# WHAT YOU ARE ASKED TO DO
Which lines below contain the word "forall"? Copy each of them.

# INPUT DATA
(* ===== verification/StdChatUse.v ===== *)
(** * StdChatUse: what clients of the terminal chat get

    Who receives a message and under which name; files that are shared; and two defects: a
    socket that logs in twice, and transfers of files that belong to the server. *)

From Stdlib Require Import Ascii String.
From S2P Require Import Prelude Text FtpProtocol FtpDisk StdChatData StdChatManagers StdChatCodec StdChatServer StdChatProps.
Import Message FileInfo FileTransferSession.

Local Open Scope Z_scope.

(** A message as it is sent. *)
Definition wire (m : Message) : string := Message.serialize m +:+ String nl "".

(** A message that can be told from others: its parts do not contain what separates them,
    and it fits into the buffer of [recv]. *)
Definition fits (m : Message) : Prop := message_ok m /\ (String.length (wire m) <= recv_size)%nat.

Lemma receive_wire e m : fits m -> receiveMessage e (wire m) = m.
Proof.
  intros [Hm Hlen]. unfold receiveMessage. rewrite substring_all by done. cbv zeta. unfold wire. destruct (String.eqb_spec (Message.serialize m +:+ String nl "") "") as [E|_].
  { by destruct (Message.serialize m). }
  rewrite rsplit_at_app by done. by rewrite message_parses.
Qed.

(** Messages survive the wire. What is sent is what is received, for every content
    without a line end, even one that contains the separator, as long as the message fits
    into the buffer of 4095 bytes. *)
Theorem message_round_trip e m : fits m -> receiveMessage e (wire m) = m.
Proof. apply receive_wire. Qed.

Section use.
Context {F : Type} {HU : Unix F} {HO : HashOrder} {HH : Hasher} {HS : StdSort later_upload}.
Implicit Types s : Chat F.

(** ** Sending *)

(** More has been sent. *)
Definition sending (l : list (Z * string)) s : Chat F := set_delivered (delivered s ++ l) (served s) s.

Lemma sending_nil s : sending [] s = s.
Proof. unfold sending, set_delivered. rewrite app_nil_r. by destruct s. Qed.
Lemma sending_sending l1 l2 s : sending l2 (sending l1 s) = sending (l1 ++ l2) s.
Proof. unfold sending, set_delivered. cbn. by rewrite app_assoc. Qed.

Lemma send_eq e fd m s : sendMessage e fd m s = Ok (e_took e fd (wire m)) (sending [(fd, wire m)] s).
Proof. done. Qed.
Lemma respond_eq e fd text s :
  sendResponse e fd text s = Ok tt (sending [(fd, wire (mkMessage MessageType.RESPONSE "服务器" "" text (e_now e)))] s).
Proof. done. Qed.

(** The sockets of a broadcast. *)
Definition recipients (online : list (string * Z)) (x : string) : list Z :=
  (filter (fun kv => kv.1 <> x /\ kv.2 <> -1) online).*2.

Lemma broadcast_loop e m x l s : (forall kv, kv ∈ l -> onlineUsers s !! kv.1 = Some kv.2) ->
  iterM (fun name => if String.eqb name x then mret tt else
    fd ← getSocketByUsername name;
    if fd =? -1 then mret tt else sendMessage e fd m ;; mret tt) l.*1 s
  = Ok tt (sending ((fun fd => (fd, wire m)) <$> recipients l x) s).
Proof.
  revert s. induction l as [|[k fd] l IH]; intros s Hl; cbn [fmap list_fmap iterM fst].
  { cbn. by rewrite sending_nil. }
  assert (Hrest : forall s', onlineUsers s' = onlineUsers s -> forall kv, kv ∈ l -> onlineUsers s' !! kv.1 = Some kv.2).
  { intros s' -> kv Hkv. apply Hl. by right. }
  unfold recipients. destruct (String.eqb_spec k x) as [->|Hx].
  { rewrite bind_ret_l, filter_cons_False by (cbn; tauto). by apply IH, Hrest. }
  unfold getSocketByUsername. rewrite bind_assoc, (bind_Ok (gets _) _ s _ s eq_refl).
  assert (Hk : onlineUsers s !! k = Some fd) by (apply (Hl (k, fd)); left). rewrite Hk. cbn [default from_option id]. destruct (Z.eqb_spec fd (-1)) as [->|Hfd].
  { rewrite bind_ret_l, filter_cons_False by (cbn; tauto). by apply IH, Hrest. }
  rewrite bind_assoc, (bind_Ok _ _ _ _ _ (send_eq e fd m s)), bind_ret_l. rewrite IH by (by apply Hrest).
  rewrite sending_sending, filter_cons_True by done. done.
Qed.

Lemma announce_eq e m x s :
  broadcastMessage e m x s = Ok tt (sending ((fun fd => (fd, wire m)) <$> recipients (hash_order (onlineUsers s)) x) s).
Proof.
  unfold broadcastMessage, getOnlineUserList. rewrite (bind_Ok (gets _) _ s _ s eq_refl). apply broadcast_loop.
  intros [k fd] Hin. rewrite hash_order_perm in Hin. by apply elem_of_map_to_list in Hin.
Qed.

(** A message of a connected client is handled. *)
Lemma arrival_event e fd arrived m s s' : fd ∈ served s -> receiveMessage e arrived = m -> sender m <> ""%string -> type m <> MessageType.LOGOUT ->
  handleMessage e m fd s = Ok tt s' -> chat_event (Receive fd arrived, e) s = Ok tt s'.
Proof.
  intros Hfd Hm Hs Ht E. unfold chat_event. cbn [fst snd]. rewrite (bind_Ok get _ s s s eq_refl).
  rewrite bool_decide_true by done. unfold client_turn. rewrite Hm. rewrite bool_decide_false by done.
  apply String.eqb_neq in Hs as ->. cbn [orb]. by rewrite E.
Qed.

# SOLUTION FOR THIS EXERCISE
Lemma broadcast_loop e m x l s : (forall kv, kv ∈ l -> onlineUsers s !! kv.1 = Some kv.2) ->
  assert (Hrest : forall s', onlineUsers s' = onlineUsers s -> forall kv, kv ∈ l -> onlineUsers s' !! kv.1 = Some kv.2).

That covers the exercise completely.